[RECORDED INFORMATION]
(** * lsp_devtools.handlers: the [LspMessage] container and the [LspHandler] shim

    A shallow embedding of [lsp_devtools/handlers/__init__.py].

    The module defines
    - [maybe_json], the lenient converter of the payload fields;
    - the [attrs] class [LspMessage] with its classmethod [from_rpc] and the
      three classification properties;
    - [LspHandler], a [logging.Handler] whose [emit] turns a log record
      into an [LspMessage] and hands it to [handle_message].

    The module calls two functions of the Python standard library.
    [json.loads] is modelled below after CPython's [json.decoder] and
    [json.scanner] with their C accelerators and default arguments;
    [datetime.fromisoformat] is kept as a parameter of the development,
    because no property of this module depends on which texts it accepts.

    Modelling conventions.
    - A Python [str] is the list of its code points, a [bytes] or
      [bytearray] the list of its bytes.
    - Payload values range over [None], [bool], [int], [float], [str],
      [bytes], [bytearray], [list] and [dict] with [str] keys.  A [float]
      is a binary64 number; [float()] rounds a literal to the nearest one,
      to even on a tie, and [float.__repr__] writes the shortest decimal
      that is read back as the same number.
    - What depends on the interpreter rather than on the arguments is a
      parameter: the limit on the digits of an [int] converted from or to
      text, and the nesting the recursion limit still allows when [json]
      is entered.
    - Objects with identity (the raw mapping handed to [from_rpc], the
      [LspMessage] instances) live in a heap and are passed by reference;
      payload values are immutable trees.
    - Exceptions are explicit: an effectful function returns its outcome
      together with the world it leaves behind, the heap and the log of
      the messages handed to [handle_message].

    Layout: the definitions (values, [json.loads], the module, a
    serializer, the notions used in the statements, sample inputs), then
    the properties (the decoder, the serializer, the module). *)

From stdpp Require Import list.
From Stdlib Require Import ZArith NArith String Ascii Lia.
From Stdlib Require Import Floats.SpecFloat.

[ASSIGNED TASK] What's needed is every entry, returned word for word.

[OUTPUT FOR THIS EXERCISE]
(** * lsp_devtools.handlers: the [LspMessage] container and the [LspHandler] shim

    A shallow embedding of [lsp_devtools/handlers/__init__.py].

    The module defines
    - [maybe_json], the lenient converter of the payload fields;
    - the [attrs] class [LspMessage] with its classmethod [from_rpc] and the
      three classification properties;
    - [LspHandler], a [logging.Handler] whose [emit] turns a log record
      into an [LspMessage] and hands it to [handle_message].

    The module calls two functions of the Python standard library.
    [json.loads] is modelled below after CPython's [json.decoder] and
    [json.scanner] with their C accelerators and default arguments;
    [datetime.fromisoformat] is kept as a parameter of the development,
    because no property of this module depends on which texts it accepts.

    Modelling conventions.
    - A Python [str] is the list of its code points, a [bytes] or
      [bytearray] the list of its bytes.
    - Payload values range over [None], [bool], [int], [float], [str],
      [bytes], [bytearray], [list] and [dict] with [str] keys.  A [float]
      is a binary64 number; [float()] rounds a literal to the nearest one,
      to even on a tie, and [float.__repr__] writes the shortest decimal
      that is read back as the same number.
    - What depends on the interpreter rather than on the arguments is a
      parameter: the limit on the digits of an [int] converted from or to
      text, and the nesting the recursion limit still allows when [json]
      is entered.
    - Objects with identity (the raw mapping handed to [from_rpc], the
      [LspMessage] instances) live in a heap and are passed by reference;
      payload values are immutable trees.
    - Exceptions are explicit: an effectful function returns its outcome
      together with the world it leaves behind, the heap and the log of
      the messages handed to [handle_message].

    Layout: the definitions (values, [json.loads], the module, a
    serializer, the notions used in the statements, sample inputs), then
    the properties (the decoder, the serializer, the module). *)

From stdpp Require Import list.
From Stdlib Require Import ZArith NArith String Ascii Lia.
From Stdlib Require Import Floats.SpecFloat.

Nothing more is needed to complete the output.